_TASK_
Retype the records exactly, with nothing added or dropped.

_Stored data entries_
(* ===== verification/PeerFSM.v ===== *)
(** * The per-peer state machine ([internal/daemon/peer.go])

    [Run] is what the goroutine of one peer owns or reaches: the [peerFSM]
    fields, the [punchDeadline] local to [run], the kernel, the metrics and
    what was sent.  Each handler is a function on [Run]; [Step] adds the other
    goroutines, which put events into the bounded queue.  Clock readings
    within one event are [clk 0], [clk 1], ...; [tx] supplies transaction ids
    and [ifs] is what [net.InterfaceAddrs] returns. *)

From S2P Require Import Prelude.
From S2P Require Import Encoding.
From S2P Require Import NetIP.
From S2P Require Import GoTime.
From S2P Require Import GoSlice.
From S2P Require Import GoJson.
From S2P Require Import DiscoKeys.
From S2P Require Import DiscoEnvelope.
From S2P Require Import DiscoClient.
From S2P Require Import TunnelErrors.
From S2P Require Import TunnelValidate.
From S2P Require Import TunnelGre.

(** ** Data *)

Inductive peerState := stateUnknown | stateHaveEndpoints | statePunching | stateDirect | stateRelay.

#[export] Instance peerState_eq_dec : EqDecision peerState.
Proof. solve_decision. Defined.

Definition peerState_String (s : peerState) : string :=
  match s with
  | stateUnknown => "unknown"
  | stateHaveEndpoints => "have_endpoints"
  | statePunching => "punching"
  | stateDirect => "direct"
  | stateRelay => "relay"
  end.

Definition punchInterval : Z := 250 * GoTime.Millisecond.
Definition punchAttemptDur : Z := 5 * GoTime.Second.
Definition keepaliveEvery : Z := 25 * GoTime.Second.
Definition relayRetryEvery : Z := 30 * GoTime.Second.
Definition pongMissDeadline : Z := 75 * GoTime.Second.

Inductive fsmEvent :=
| evUpdate
| evUDP (addr : AddrPort) (body : Body)
| evSignal (body : Body).

(** The counters and the histogram's observations, in nanoseconds. *)
Record Metrics := {
  PeersByState : gmap string nat;
  DiscoPingsSent : nat;
  DiscoPongsRecv : nat;
  HolePunchDuration : list Z
}.

Record peerDeps := {
  self : DiscoKey;
  selfNode : NodeKey;
  ifaceName : string;
  fouPort : Z;
  selfTunnel : Addr;
  aggressive : bool
}.

Record Run (K : Type) := MkRun {
  deps : peerDeps;
  peer : RemotePeer;
  state : peerState;
  winning : AddrPort;
  tunnelUp : bool;
  lastPong : Z;
  punchStart : Z;
  punchDeadline : Z;
  kern : K;
  metrics : option Metrics;
  (** Messages handed to [sendDisco], oldest first. *)
  sent : list (AddrPort * Body)
}.
Arguments MkRun {K}.
Arguments deps {K} r. Arguments peer {K} r. Arguments state {K} r. Arguments winning {K} r.
Arguments tunnelUp {K} r. Arguments lastPong {K} r. Arguments punchStart {K} r.
Arguments punchDeadline {K} r. Arguments kern {K} r. Arguments metrics {K} r. Arguments sent {K} r.

(** An address of a network interface: an [*net.IPNet] or another type. *)
Inductive IfAddr := IfNet (ip : IP.t) | IfOther.

(** ** Local addresses *)

(** The loops' [v4 == nil || v4.IsLoopback()] test. *)
Definition usable_v4 (a : IfAddr) : option bytes :=
  match a with
  | IfOther => None
  | IfNet ip => match IP.To4 ip with
                | None => None
                | Some v4 => if IP.IsLoopback (Some v4) then None else Some v4
                end
  end.

Definition gatherLocalAddrPorts (port : Z) (ifs : option (list IfAddr)) : list string :=
  match ifs with
  | None => []
  | Some addrs =>
      (λ v4, IP.String (Some v4) +:+ ":" +:+ pretty port) <$> omap usable_v4 addrs
  end.

Definition global_v4 (a : IfAddr) : option Addr :=
  v4 ← usable_v4 a;
  if IP.IsGlobalUnicast (Some v4) then IP.AddrFromSlice (Some v4) else None.

Definition firstGlobalV4 (ifs : option (list IfAddr)) : Addr :=
  match ifs with
  | None => AddrZero
  | Some addrs => default AddrZero (head (omap global_v4 addrs))
  end.

(** ** Field updates *)
Section Setters.
Context {K : Type}.
Implicit Type r : Run K.

Definition setState (s : peerState) r : Run K :=
  MkRun (deps r) (peer r) s (winning r) (tunnelUp r) (lastPong r) (punchStart r) (punchDeadline r)
    (kern r) (metrics r) (sent r).
Definition set_peer (p : RemotePeer) r : Run K :=
  MkRun (deps r) p (state r) (winning r) (tunnelUp r) (lastPong r) (punchStart r) (punchDeadline r)
    (kern r) (metrics r) (sent r).
Definition set_pong (w : AddrPort) (t : Z) r : Run K :=
  MkRun (deps r) (peer r) (state r) w (tunnelUp r) t (punchStart r) (punchDeadline r)
    (kern r) (metrics r) (sent r).
Definition set_punch (start deadline : Z) r : Run K :=
  MkRun (deps r) (peer r) (state r) (winning r) (tunnelUp r) (lastPong r) start deadline
    (kern r) (metrics r) (sent r).
Definition set_kern (k : K) (up : bool) r : Run K :=
  MkRun (deps r) (peer r) (state r) (winning r) up (lastPong r) (punchStart r) (punchDeadline r)
    k (metrics r) (sent r).
Definition set_metrics (m : option Metrics) r : Run K :=
  MkRun (deps r) (peer r) (state r) (winning r) (tunnelUp r) (lastPong r) (punchStart r)
    (punchDeadline r) (kern r) m (sent r).
Definition add_sent (to : AddrPort) (b : Body) r : Run K :=
  MkRun (deps r) (peer r) (state r) (winning r) (tunnelUp r) (lastPong r) (punchStart r)
    (punchDeadline r) (kern r) (metrics r) (sent r ++ [(to, b)]).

_EXERCISE ANSWER_
(* ===== verification/PeerFSM.v ===== *)
(** * The per-peer state machine ([internal/daemon/peer.go])

    [Run] is what the goroutine of one peer owns or reaches: the [peerFSM]
    fields, the [punchDeadline] local to [run], the kernel, the metrics and
    what was sent.  Each handler is a function on [Run]; [Step] adds the other
    goroutines, which put events into the bounded queue.  Clock readings
    within one event are [clk 0], [clk 1], ...; [tx] supplies transaction ids
    and [ifs] is what [net.InterfaceAddrs] returns. *)

From S2P Require Import Prelude.
From S2P Require Import Encoding.
From S2P Require Import NetIP.
From S2P Require Import GoTime.
From S2P Require Import GoSlice.
From S2P Require Import GoJson.
From S2P Require Import DiscoKeys.
From S2P Require Import DiscoEnvelope.
From S2P Require Import DiscoClient.
From S2P Require Import TunnelErrors.
From S2P Require Import TunnelValidate.
From S2P Require Import TunnelGre.

(** ** Data *)

Inductive peerState := stateUnknown | stateHaveEndpoints | statePunching | stateDirect | stateRelay.

#[export] Instance peerState_eq_dec : EqDecision peerState.
Proof. solve_decision. Defined.

Definition peerState_String (s : peerState) : string :=
  match s with
  | stateUnknown => "unknown"
  | stateHaveEndpoints => "have_endpoints"
  | statePunching => "punching"
  | stateDirect => "direct"
  | stateRelay => "relay"
  end.

Definition punchInterval : Z := 250 * GoTime.Millisecond.
Definition punchAttemptDur : Z := 5 * GoTime.Second.
Definition keepaliveEvery : Z := 25 * GoTime.Second.
Definition relayRetryEvery : Z := 30 * GoTime.Second.
Definition pongMissDeadline : Z := 75 * GoTime.Second.

Inductive fsmEvent :=
| evUpdate
| evUDP (addr : AddrPort) (body : Body)
| evSignal (body : Body).

(** The counters and the histogram's observations, in nanoseconds. *)
Record Metrics := {
  PeersByState : gmap string nat;
  DiscoPingsSent : nat;
  DiscoPongsRecv : nat;
  HolePunchDuration : list Z
}.

Record peerDeps := {
  self : DiscoKey;
  selfNode : NodeKey;
  ifaceName : string;
  fouPort : Z;
  selfTunnel : Addr;
  aggressive : bool
}.

Record Run (K : Type) := MkRun {
  deps : peerDeps;
  peer : RemotePeer;
  state : peerState;
  winning : AddrPort;
  tunnelUp : bool;
  lastPong : Z;
  punchStart : Z;
  punchDeadline : Z;
  kern : K;
  metrics : option Metrics;
  (** Messages handed to [sendDisco], oldest first. *)
  sent : list (AddrPort * Body)
}.
Arguments MkRun {K}.
Arguments deps {K} r. Arguments peer {K} r. Arguments state {K} r. Arguments winning {K} r.
Arguments tunnelUp {K} r. Arguments lastPong {K} r. Arguments punchStart {K} r.
Arguments punchDeadline {K} r. Arguments kern {K} r. Arguments metrics {K} r. Arguments sent {K} r.

(** An address of a network interface: an [*net.IPNet] or another type. *)
Inductive IfAddr := IfNet (ip : IP.t) | IfOther.

(** ** Local addresses *)

(** The loops' [v4 == nil || v4.IsLoopback()] test. *)
Definition usable_v4 (a : IfAddr) : option bytes :=
  match a with
  | IfOther => None
  | IfNet ip => match IP.To4 ip with
                | None => None
                | Some v4 => if IP.IsLoopback (Some v4) then None else Some v4
                end
  end.

Definition gatherLocalAddrPorts (port : Z) (ifs : option (list IfAddr)) : list string :=
  match ifs with
  | None => []
  | Some addrs =>
      (λ v4, IP.String (Some v4) +:+ ":" +:+ pretty port) <$> omap usable_v4 addrs
  end.

Definition global_v4 (a : IfAddr) : option Addr :=
  v4 ← usable_v4 a;
  if IP.IsGlobalUnicast (Some v4) then IP.AddrFromSlice (Some v4) else None.

Definition firstGlobalV4 (ifs : option (list IfAddr)) : Addr :=
  match ifs with
  | None => AddrZero
  | Some addrs => default AddrZero (head (omap global_v4 addrs))
  end.

(** ** Field updates *)
Section Setters.
Context {K : Type}.
Implicit Type r : Run K.

Definition setState (s : peerState) r : Run K :=
  MkRun (deps r) (peer r) s (winning r) (tunnelUp r) (lastPong r) (punchStart r) (punchDeadline r)
    (kern r) (metrics r) (sent r).
Definition set_peer (p : RemotePeer) r : Run K :=
  MkRun (deps r) p (state r) (winning r) (tunnelUp r) (lastPong r) (punchStart r) (punchDeadline r)
    (kern r) (metrics r) (sent r).
Definition set_pong (w : AddrPort) (t : Z) r : Run K :=
  MkRun (deps r) (peer r) (state r) w (tunnelUp r) t (punchStart r) (punchDeadline r)
    (kern r) (metrics r) (sent r).
Definition set_punch (start deadline : Z) r : Run K :=
  MkRun (deps r) (peer r) (state r) (winning r) (tunnelUp r) (lastPong r) start deadline
    (kern r) (metrics r) (sent r).
Definition set_kern (k : K) (up : bool) r : Run K :=
  MkRun (deps r) (peer r) (state r) (winning r) up (lastPong r) (punchStart r) (punchDeadline r)
    k (metrics r) (sent r).
Definition set_metrics (m : option Metrics) r : Run K :=
  MkRun (deps r) (peer r) (state r) (winning r) (tunnelUp r) (lastPong r) (punchStart r)
    (punchDeadline r) (kern r) m (sent r).
Definition add_sent (to : AddrPort) (b : Body) r : Run K :=
  MkRun (deps r) (peer r) (state r) (winning r) (tunnelUp r) (lastPong r) (punchStart r)
    (punchDeadline r) (kern r) (metrics r) (sent r ++ [(to, b)]).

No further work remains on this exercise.